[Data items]
(** On a name without NUL bytes the test is plain string equality. *)
Lemma is_survivor_nul_free (s : string) :
  nul_free s = true ->
  (is_survivor (Some {| wb_supervisor_node_get_name := Some s |}) = true
   <-> s = SURVIVOR_OBJECT_NAME).
Proof.
  intros Hs.
  rewrite is_survivor_iff. split.
  - intros (nd & s' & Hr & Hn & Hc). inversion Hr; subst nd.
    simpl in Hn. inversion Hn; subst s'.
    rewrite c_str_nul_free in Hc by assumption. exact Hc.
  - intros ->. eexists _, _. repeat split.
Qed.

(** ** C6: the sensor scan *)

Lemma scan_objects_true (v : float) (objects : list WbNodeRef) :
  scan_objects v objects = true <->
  (exists o, In o objects /\ is_survivor o = true)
  /\ (v <? SURVIVOR_DETECTION_RANGE)%float = true.
Proof.
  induction objects as [|o rest IH]; simpl.
  - split; [discriminate|]. intros [(o & [] & _) _].
  - destruct (is_survivor o) eqn:Ho.
    + destruct (v <? SURVIVOR_DETECTION_RANGE)%float eqn:Hv.
      * split; [|reflexivity]. intros _. split; [|reflexivity].
        exists o. split; [left; reflexivity | exact Ho].
      * rewrite IH. split; intros [_ H]; discriminate.
    + rewrite IH. split; intros [(o' & Hin & Ho') Hv]; (split; [|exact Hv]).
      * exists o'. split; [right; exact Hin | exact Ho'].
      * destruct Hin as [<-|Hin]; [congruence|].
        exists o'. split; assumption.
Qed.

Lemma sensor_matches_iff (d : Devices) (inp : Step) (i : nat) :
  sensor_matches d inp i = true <->
  nth i (distance_sensors d) false = true
  /\ (exists o, In o (wb_distance_sensor_recognition_get_objects inp i)
             /\ is_survivor o = true)
  /\ (wb_distance_sensor_get_value inp i <? SURVIVOR_DETECTION_RANGE)%float
     = true.
Proof.
  unfold sensor_matches. rewrite andb_true_iff, scan_objects_true. tauto.
Qed.

(** The scan, unrolled over its three sensors. *)
Lemma read_sensors_unrolled (d : Devices) (inp : Step) :
  read_sensors d inp =
  if sensor_matches d inp 0 then
    {| ds_values := [wb_distance_sensor_get_value inp 0%nat; NO_READING; NO_READING];
       survivor_detected_this_step := true;
       scan_log := [printf (SurvivorDetectedBySensor 0)] |}
  else if sensor_matches d inp 1 then
    {| ds_values := [reading d inp 0; wb_distance_sensor_get_value inp 1%nat;
                     NO_READING];
       survivor_detected_this_step := true;
       scan_log := [printf (SurvivorDetectedBySensor 1)] |}
  else if sensor_matches d inp 2 then
    {| ds_values := [reading d inp 0; reading d inp 1;
                     wb_distance_sensor_get_value inp 2%nat];
       survivor_detected_this_step := true;
       scan_log := [printf (SurvivorDetectedBySensor 2)] |}
  else
    {| ds_values := [reading d inp 0; reading d inp 1; reading d inp 2];
       survivor_detected_this_step := false;
       scan_log := [] |}.
Proof.
  unfold read_sensors, sensor_matches, reading, scan_sensors, scan_sensor,
    scan_init, distance_sensors.
  destruct d as [lm rm f l r ac em ll rl]; simpl.
  destruct f; simpl;
    [destruct (scan_objects _ (wb_distance_sensor_recognition_get_objects inp 0%nat));
     simpl; [reflexivity|] |];
    (destruct l; simpl;
     [destruct (scan_objects _ (wb_distance_sensor_recognition_get_objects inp 1%nat));
      simpl; [reflexivity|] |]);
    (destruct r; simpl;
     [destruct (scan_objects _ (wb_distance_sensor_recognition_get_objects inp 2%nat));
      simpl; reflexivity | reflexivity]).
Qed.

Lemma detected_iff_some_sensor (d : Devices) (inp : Step) :
  survivor_detected_this_step (read_sensors d inp) = true <->
  exists i, (i < 3)%nat /\ sensor_matches d inp i = true.
Proof.
  rewrite read_sensors_unrolled.
  destruct (sensor_matches d inp 0) eqn:H0;
    [|destruct (sensor_matches d inp 1) eqn:H1;
      [|destruct (sensor_matches d inp 2) eqn:H2]]; simpl.
  - split; [|reflexivity]. intros _. exists 0%nat. split; [lia|exact H0].
  - split; [|reflexivity]. intros _. exists 1%nat. split; [lia|exact H1].
  - split; [|reflexivity]. intros _. exists 2%nat. split; [lia|exact H2].
  - split; [discriminate|]. intros (i & Hi & Hm).
    destruct i as [|[|[|i]]]; try congruence. lia.
Qed.

(** C6.  The flag is set exactly when some available sensor recognises an
    object classified as a survivor while that sensor reads strictly less
    than 0.4.  The scan ends at the first such sensor: it alone is
    reported and the later sensors are not read, their entries keeping
    the sentinel.  An unavailable sensor contributes 999.0, which is not
    below the range. *)
Theorem survivor_scan_first_match (d : Devices) (inp : Step) :
  let s := read_sensors d inp in
  (survivor_detected_this_step s = true <->
   exists i, (i < 3)%nat
     /\ nth i (distance_sensors d) false = true
     /\ (exists o, In o (wb_distance_sensor_recognition_get_objects inp i)
                /\ is_survivor o = true)
     /\ (wb_distance_sensor_get_value inp i <? 0.4)%float = true)
  /\ (forall i, (i < 3)%nat ->
        sensor_matches d inp i = true ->
        (forall j, (j < i)%nat -> sensor_matches d inp j = false) ->
        scan_log s = [printf (SurvivorDetectedBySensor i)]
        /\ array_get (ds_values s) i = wb_distance_sensor_get_value inp i
        /\ forall j, (i < j)%nat -> array_get (ds_values s) j = 999.0%float)
  /\ (forall i, nth i (distance_sensors d) false = false ->
        array_get (ds_values s) i = 999.0%float)
  /\ (999.0 <? SURVIVOR_DETECTION_RANGE)%float = false.
Proof.
  cbv zeta. split; [|split; [|split; [|reflexivity]]].
  - rewrite detected_iff_some_sensor.
    split; intros (i & Hi & H); exists i; (split; [exact Hi|]).
    + apply sensor_matches_iff in H. exact H.
    + apply sensor_matches_iff. exact H.
  - intros i Hi Hm Hfirst. rewrite read_sensors_unrolled.
    destruct i as [|[|[|i]]]; [| | |lia].
    + rewrite Hm. simpl. repeat split.
      intros [|[|[|[|j]]]] Hj; try lia; reflexivity.
    + rewrite (Hfirst 0%nat) by lia. rewrite Hm. simpl. repeat split.
      intros [|[|[|[|j]]]] Hj; try lia; reflexivity.
    + rewrite (Hfirst 0%nat), (Hfirst 1%nat) by lia. rewrite Hm. simpl.
      repeat split.
      intros [|[|[|[|j]]]] Hj; try lia; reflexivity.
  - intros i Hav. rewrite read_sensors_unrolled.
    assert (Hm : sensor_matches d inp i = false).
    { unfold sensor_matches. rewrite Hav. reflexivity. }
    assert (Hr : reading d inp i = NO_READING).
    { unfold reading. rewrite Hav. reflexivity. }
    destruct i as [|[|[|i]]].
    + rewrite Hm.
      destruct (sensor_matches d inp 1); [exact Hr|].
      destruct (sensor_matches d inp 2); exact Hr.
    + destruct (sensor_matches d inp 0); [reflexivity|]. rewrite Hm.
      destruct (sensor_matches d inp 2); exact Hr.
    + destruct (sensor_matches d inp 0); [reflexivity|].
      destruct (sensor_matches d inp 1); [reflexivity|].
      destruct (sensor_matches d inp 2); [discriminate Hm | exact Hr].
    + destruct (sensor_matches d inp 0); [|destruct (sensor_matches d inp 1);
        [|destruct (sensor_matches d inp 2)]];
        unfold array_get; simpl; destruct i; reflexivity.
Qed.

Lemma survivor_scan_first_match_witness :
  (scan_log (read_sensors all_devices survivor_step)
     = [printf (SurvivorDetectedBySensor 1)]
   /\ array_get (ds_values (read_sensors all_devices survivor_step)) 1
      = 0.2%float
   /\ forall j, (1 < j)%nat ->
        array_get (ds_values (read_sensors all_devices survivor_step)) j
        = 999.0%float)
  /\ array_get (ds_values (read_sensors wheels_only survivor_step)) 1
     = 999.0%float.
Proof.
  split.
  - destruct (survivor_scan_first_match all_devices survivor_step)
      as (_ & H & _).
    apply (H 1%nat).
    + lia.
    + reflexivity.
    + intros j Hj. destruct j; [reflexivity | lia].
  - destruct (survivor_scan_first_match wheels_only survivor_step)
      as (_ & _ & H & _).
    apply (H 1%nat). reflexivity.
Defined.

(** ** The tick, taken apart *)

Lemma tick_controller (d : Devices) (c : Controller) (inp : Step) :
  controller (tick d c inp)
  = fst (determine_state d c (frame_tilted d inp) (frame_survivor d inp)
           (frame_front d inp)).
Proof.
  unfold tick, frame_tilted, frame_survivor, frame_front.
  destruct (determine_state _ _ _ _ _) as [c' log2].
  destruct (execute_actions _ _ _) as [[l r] log3]. reflexivity.
Qed.

Lemma tick_trace (d : Devices) (c : Controller) (inp : Step) :
  trace (tick d c inp)
  = scan_log (read_sensors d inp)
    ++ snd (determine_state d c (frame_tilted d inp) (frame_survivor d inp)
              (frame_front d inp))
    ++ snd (execute_actions d (controller (tick d c inp))
              (ds_values (read_sensors d inp)))
    ++ [wb_motor_set_velocity LeftWheel (left_speed (tick d c inp));
        wb_motor_set_velocity RightWheel (right_speed (tick d c inp))].
Proof.
  unfold tick, frame_tilted, frame_survivor, frame_front.
  destruct (determine_state _ _ _ _ _) as [c' log2].
  destruct (execute_actions d c' (ds_values (read_sensors d inp)))
    as [[l r] log3] eqn:E.
  simpl. rewrite E. reflexivity.
Qed.

Lemma tick_speeds (d : Devices) (c : Controller) (inp : Step) :
  (left_speed (tick d c inp), right_speed (tick d c inp))
  = fst (execute_actions d (controller (tick d c inp))
           (ds_values (read_sensors d inp))).
Proof.
  unfold tick.
  destruct (determine_state _ _ _ _ _) as [c' log2].
  destruct (execute_actions d c' (ds_values (read_sensors d inp)))
    as [[l r] log3] eqn:E.
  simpl. rewrite E. reflexivity.
Qed.

Lemma sends_app (a b : list Output) : sends (a ++ b) = (sends a + sends b)%nat.
Proof. unfold sends. rewrite filter_app, length_app. reflexivity. Qed.

Lemma sends_scan_log (d : Devices) (inp : Step) :
  sends (scan_log (read_sensors d inp)) = 0%nat.
Proof.
  rewrite read_sensors_unrolled.
  destruct (sensor_matches d inp 0); [reflexivity|].
  destruct (sensor_matches d inp 1); [reflexivity|].
  destruct (sensor_matches d inp 2); reflexivity.
Qed.

Lemma sends_execute_actions (d : Devices) (c : Controller) (ds : list float) :
  sends (snd (execute_actions d c ds)) = 0%nat.
Proof.
  unfold execute_actions, leds_on, led_set, has_led.
  destruct (current_state c), (left_led d), (right_led d); simpl;
    try reflexivity;
    try (destruct (Z.rem (aid_deploy_counter c) 4 <? 2); reflexivity);
    destruct (array_get ds 1 <? array_get ds 2)%float; reflexivity.
Qed.

(** The only sends of a tick are those of step 2. *)
Lemma sends_tick (d : Devices) (c : Controller) (inp : Step) :
  sends (trace (tick d c inp))
  = sends (snd (determine_state d c (frame_tilted d inp)
                  (frame_survivor d inp) (frame_front d inp))).
Proof.
  rewrite tick_trace, !sends_app, sends_scan_log, sends_execute_actions.
  change (sends [wb_motor_set_velocity LeftWheel (left_speed (tick d c inp));
                 wb_motor_set_velocity RightWheel (right_speed (tick d c inp))])
    with 0%nat.
  lia.
Qed.


(** ** C1: the transition *)

(** Step 2 computes the cascade of [transition_spec]. *)
Lemma determine_state_spec (d : Devices) (c : Controller)
    (tilted survivor : bool) (front : float) :
  let r := determine_state d c tilted survivor front in
  let p := transition_spec (current_state c) (aid_deploy_counter c)
             tilted survivor front in
  current_state (fst r) = fst (fst p)
  /\ aid_deploy_counter (fst r) = snd (fst p)
  /\ sends (snd r) = if snd p && emitter d then 1%nat else 0%nat.
Proof.
  destruct c as [st k].
  unfold determine_state, timer_logic, transition_spec, send_signal. simpl.
  destruct (Z.ltb_spec 0 k) as [Hk|Hk]; simpl.
  - destruct (Z.eqb_spec (k - 1) 0) as [H0|H0];
      destruct (Z.ltb_spec 0 (k - 1)) as [H1|H1]; try lia; simpl.
    + destruct tilted, survivor, st,
        (front <? OBSTACLE_DISTANCE_THRESHOLD)%float, (emitter d);
        simpl; repeat split; reflexivity.
    + repeat split; reflexivity.
  - destruct tilted, survivor, st,
      (front <? OBSTACLE_DISTANCE_THRESHOLD)%float, (emitter d);
      simpl; repeat split; reflexivity.
Qed.

Lemma tick_spec (d : Devices) (c : Controller) (inp : Step) :
  let p := transition_spec (current_state c) (aid_deploy_counter c)
             (frame_tilted d inp) (frame_survivor d inp) (frame_front d inp) in
  current_state (controller (tick d c inp)) = fst (fst p)
  /\ aid_deploy_counter (controller (tick d c inp)) = snd (fst p)
  /\ sends (trace (tick d c inp))
     = (if snd p && emitter d then 1%nat else 0%nat).
Proof.
  cbv zeta. rewrite tick_controller, sends_tick.
  apply determine_state_spec.
Qed.

(** C1.  Each tick's next state, timer and emission are the function
    [transition_spec] of the current state, the timer and the sensor frame:
    timer override first, then tilt, then survivor detection (acting only
    when the state is not already DeployingAid), then obstacle, then the
    default; and the state reached is exactly one of the four. *)
Theorem transition_total_precedence (d : Devices) (c : Controller)
    (inp : Step) :
  let t := tick d c inp in
  let p := transition_spec (current_state c) (aid_deploy_counter c)
             (frame_tilted d inp) (frame_survivor d inp) (frame_front d inp) in
  current_state (controller t) = fst (fst p)
  /\ aid_deploy_counter (controller t) = snd (fst p)
  /\ sends (trace t) = (if snd p && emitter d then 1%nat else 0%nat)
  /\ List.length (filter (RobotState_eqb (current_state (controller t)))
                    all_states) = 1%nat.
Proof.
  cbv zeta. destruct (tick_spec d c inp) as (Hs & Hk & He).
  repeat split; try assumption.
  destruct (current_state (controller (tick d c inp))); reflexivity.
Qed.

What the exercise asks
Your answer should be the lines above from the one containing "[|destruct (sensor_matches d inp 1) eqn:H1;" through the one containing "- split; [|reflexivity]. intros _. exists 1%nat.", copied exactly and with both ends kept.

Response area
    [|destruct (sensor_matches d inp 1) eqn:H1;
      [|destruct (sensor_matches d inp 2) eqn:H2]]; simpl.
  - split; [|reflexivity]. intros _. exists 0%nat. split; [lia|exact H0].
  - split; [|reflexivity]. intros _. exists 1%nat. split; [lia|exact H1].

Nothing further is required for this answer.